While often medically necessary, traditional aortic valve replacement options come with limitations, particularly for patients who have not yet reached an advanced age.

On the one hand, a bioprosthetic substitute will likely wear out in a decade or two. On the other, a mechanical replacement means a lifetime of burdensome warfarin use, at least until research identifies an effective anticoagulant alternative.

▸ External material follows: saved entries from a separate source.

(** Writing [b], a page in memory at [va], to slot [k] of the swap file. *)
Lemma on_writeToSwapFile s pr va k off f c b (Q : Z -> kst F -> Prop) :
  (p < length (k_procs s))%nat -> (k < MAX_PSYC_PAGES)%nat -> off = 4096 * Z.of_nat k ->
  p_swapFile pr = Some f -> content (k_fs s) f c -> (pgn * k <= length c)%nat ->
  room (k_fs s) (page_growth k c) ->
  kbytes (setp p pr s) va pgn = Some b -> length b = pgn ->
  (forall fs', content fs' f (splice (pgn * k) b c) -> (forall n, room (k_fs s) (page_growth k c + n) -> room fs' n) ->
     Q 4096 (setp p pr (set_k_fs fs' s))) ->
  wp (writeToSwapFile p va off PGSIZE) Q (setp p pr s).
Proof.
  intros Hlen Hk -> Hsf Hc Hlc Hroom Hb Hlb HQ. unfold writeToSwapFile. kstep.
  apply on_getp; [done|]. rewrite Hsf. kstep. unfold kread. eapply wp_intro.
  { change (Z.to_nat PGSIZE) with pgn. by rewrite Hb. }
  destruct (content_write (k_fs s) f k b c Hc Hk Hlc Hlb Hroom) as (fs' & E & Hc' & Hr).
  eapply wp_infs; [exact E|]. by apply HQ.
Qed.

Lemma on_writePageToFile s pr va pgdir k f c b (Q : Z -> kst F -> Prop) :
  (p < length (k_procs s))%nat -> length (p_disk_pg_arr pr) = MAX_PSYC_PAGES ->
  (k < MAX_PSYC_PAGES)%nat -> disk_va pr k = NOVA -> (forall i, (i < k)%nat -> disk_va pr i <> NOVA) ->
  p_swapFile pr = Some f -> content (k_fs s) f c -> (pgn * k <= length c)%nat ->
  room (k_fs s) (page_growth k c) ->
  kbytes (setp p pr s) va pgn = Some b -> length b = pgn ->
  (forall fs', content fs' f (splice (pgn * k) b c) ->
     Q 4096 (setp p (disk_added k va pr) (set_k_fs fs' s))) ->
  wp (writePageToFile p va pgdir) Q (setp p pr s).
Proof.
  intros Hlen Hd16 Hk Hfree Hlow Hsf Hc Hlc Hroom Hb Hlb HQ.
  unfold writePageToFile. kstep. apply (wp_for_search _ _ _ _ k); [done| |].
  { intros i Hi. kstep. apply on_di_read; [done|rewrite Hd16; unfold MAX_PSYC_PAGES in *; lia|].
    intros d _ ->. rewrite (proj2 (Z.eqb_neq _ _) (Hlow i Hi)). by kstep. }
  kstep. apply on_di_read; [done|by rewrite Hd16|]. intros d _ ->. rewrite Hfree, Z.eqb_refl.
  kstep. eapply (on_writeToSwapFile s pr va k); [done..|]. intros fs' Hc' _.
  change (4096 =? -1) with false. kstep.
  apply on_di_modify; [done|by rewrite Hd16|]. kstep. apply on_updp; [done|].
  kstep. apply on_updp; [done|]. kstep. kstep. by apply HQ.
Qed.

End swapping.

(** A frame is taken, zeroed and mapped at [a]. *)
Lemma paged_new_page s pr f n t l c a :
  paged s pr [] f (n :: t :: l) c -> user_va a -> pte_val (kmm s) (p_pgdir pr) a = 0 ->
  exists km1 km3 l3, kalloc (k_mem s) = Ret n km1 /\ KERNBASE <= n /\
    mappages (p_pgdir pr) a PGSIZE (V2P n) PTE_WU (set_km_mem (memset (km_mem km1) n 0 PGSIZE) km1) = Ret 0 km3 /\
    paged (setm km3 s) pr [a] f l3 c /\ keeps (kmm s) pr [] c [a] (km_mem km3) pr [a] c /\ (length l <= length l3)%nat /\
    page_is (km_mem km3) pr [a] c a (replicate pgn 0) /\ has (pte_val (km_mem km3) (p_pgdir pr) a) PTE_U = true.
Proof.
  intros [Hlen Hcur Hcr Hinv Hroom Hus] Hu Hz.
  destruct (inv_zero_frame _ _ _ _ _ _ _ _ Hinv) as (km1 & Ek & Hnpos & Hinv2 & Hfr2 & Hpg2 & Hpv2 & Hzero).
  set (m2 := memset (km_mem km1) n 0 PGSIZE) in *. pose proof Hfr2 as (Hnk & _).
  destruct (mappages_one (p_pgdir pr) a (V2P n) PTE_WU (set_km_mem m2 km1) (t :: l)) as (km3 & l3 & Emp & Hgrow & Hll & Hpv3);
    [apply (pi_vm _ _ _ _ _ _ _ Hinv2)|done|apply Hu|apply Hu|destruct Hu as [_ Hu]; unfold KERNBASE in Hu; lia|
     by apply V2P_kpage|simpl; rewrite Hpv2; unfold kmm in Hz; by rewrite Hz|].
  destruct (inv_map_page _ _ _ _ _ _ _ _ _ _ _ Hinv2 Hgrow Hu (eq_trans (Hpv2 a) Hz) Hfr2 Hpv3)
    as (Hinv3 & Hpg3 & Hpa & _ & HaU). cbn [km_mem set_km_mem] in *. rewrite Hzero in Hpa.
  exists km1, km3, l3. split; [exact Ek|]. split; [exact Hnpos|]. split; [exact Emp|]. split; [|split; [|split; [|exact (conj Hpa HaU)]]].
  - constructor; [done|done|done|exact Hinv3|done|]. destruct Hus as [g Hg]. exists g. intros k Hk Hkg.
    assert (in_mem pr [] (slot_va pr k)) as Hin by (split; [done|left; by exists k]).
    change (kmm (setm km3 s)) with (km_mem km3). rewrite Hpv3 by apply user_va_range, (inv_user_va _ _ _ _ _ _ _ _ Hinv Hin).
    destruct (pi_res _ _ _ _ _ _ _ Hinv _ Hin) as (Huk & HP & _).
    rewrite user_va_page; [rewrite Hpv2; by apply Hg|done|done|]. intros E. unfold kmm in Hz. rewrite E, Hz in HP. done.
  - split; [done|]. split; [intros va b Hb; by apply Hpg3, Hpg2|]. intros v Hv H0 [Hva _]%not_elem_of_cons.
    rewrite Hpv3 by (by apply user_va_range). rewrite (user_va_page a v Hu Hv Hva), Hpv2. exact H0.
  - simpl in Hll. lia.
Qed.

(** What the loop establishes. *)
Definition grown (s : kst F) (pr : proc) (f : nat) (l c : list Z) (new : list Z) (st : kst F) : Prop :=
  exists pr' l' c', k_procs st !! p = Some pr' /\ paged st pr' [] f l' c' /\ keeps (kmm s) pr [] c new (kmm st) pr' [] c' /\
    pages pr' = pages pr + Z.of_nat (length new) /\ (length l <= length l' + 2 * length new)%nat /\
    (forall a, a ∈ new -> page_is (kmm st) pr' [] c' a (replicate pgn 0)).

Lemma allocuvm_body_ok s pr f n t l c a oldsz newsz :
  paged s pr [] f (n :: t :: l) c -> user_va a -> a < newsz -> pte_val (kmm s) (p_pgdir pr) a = 0 -> pages pr < 32 ->
  wp (allocuvm_body sel p (p_pgdir pr) oldsz newsz a)
    (fun r st => r = inl (a + 4096) /\ grown s pr f (n :: t :: l) c [a] st) (setp p pr s).
Proof.
  intros Hpg Hu Hlt Hz Hpages.
  destruct (paged_new_page _ _ _ _ _ _ _ _ Hpg Hu Hz) as (km1 & km3 & l3 & Ek & Hnpos & Emp & Hpg3 & Hk3 & Hl3 & Hpa & HaU).
  unfold allocuvm_body. rewrite (proj2 (Z.ltb_lt _ _) Hlt). cbn [negb].
  kstep. eapply wp_inmem; [exact Ek|]. rewrite (proj2 (Z.eqb_neq n 0)) by (unfold KERNBASE in Hnpos; lia).
  kstep. unfold kmemset. rewrite (proj2 (Z.leb_le _ _) Hnpos). apply wp_modify.
  kstep. eapply wp_inmem; [exact Emp|]. change (0 <? 0) with false.
  change (setm km3 _) with (setp p pr (setm km3 s)). kstep. apply on_getp; [apply (pg_len _ _ _ _ _ _ Hpg)|].
  kstep. eapply on_table_new; [exact Hpg3|exact HaU|exact Hpages|].
  intros s' pr' l' c' Hpg' Hk' Hp' Hl'. kstep. split.
  { destruct Hu as [_ Hu]. unfold KERNBASE in Hu. by rewrite u32_small by (unfold PGSIZE; lia). }
  exists pr', l', c'. split; [apply lookup_setp, (pg_len _ _ _ _ _ _ Hpg')|]. split.
  { destruct Hpg' as [H1 H2 H3 H4 H5 H6]. constructor; [|done..]. simpl. by rewrite length_insert. }
  split; [exact (keeps_trans _ _ _ _ _ _ _ _ _ _ _ _ _ _ Hk3 Hk')|]. split; [simpl; lia|]. split; [simpl; lia|].
  intros v Hv%list_elem_of_singleton. subst v. by apply Hk'.
Qed.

To sidestep these limitations, comprehensive programs have increasingly turned to valve-sparing procedures when possible. At Penn Medicine, we have worked to expand that feasibility to patients with even more complicated presentations. Since 2005, a specialized group of our cardiac surgeons has repaired appropriate aortic valves featuring two leaflets instead of three at the Center for Bicuspid Aortic Valve Diseases, part of the Penn Aorta Center.

Using sophisticated imaging, an extensive surveillance program and careful patient selection, the team has preserved hundreds of native aortic valves, with comprehensive data demonstrating durability and sustained effectiveness. The surgical team has also recently worked to reinvigorate and improve an alternative replacement for unsalvageable aortic valves. 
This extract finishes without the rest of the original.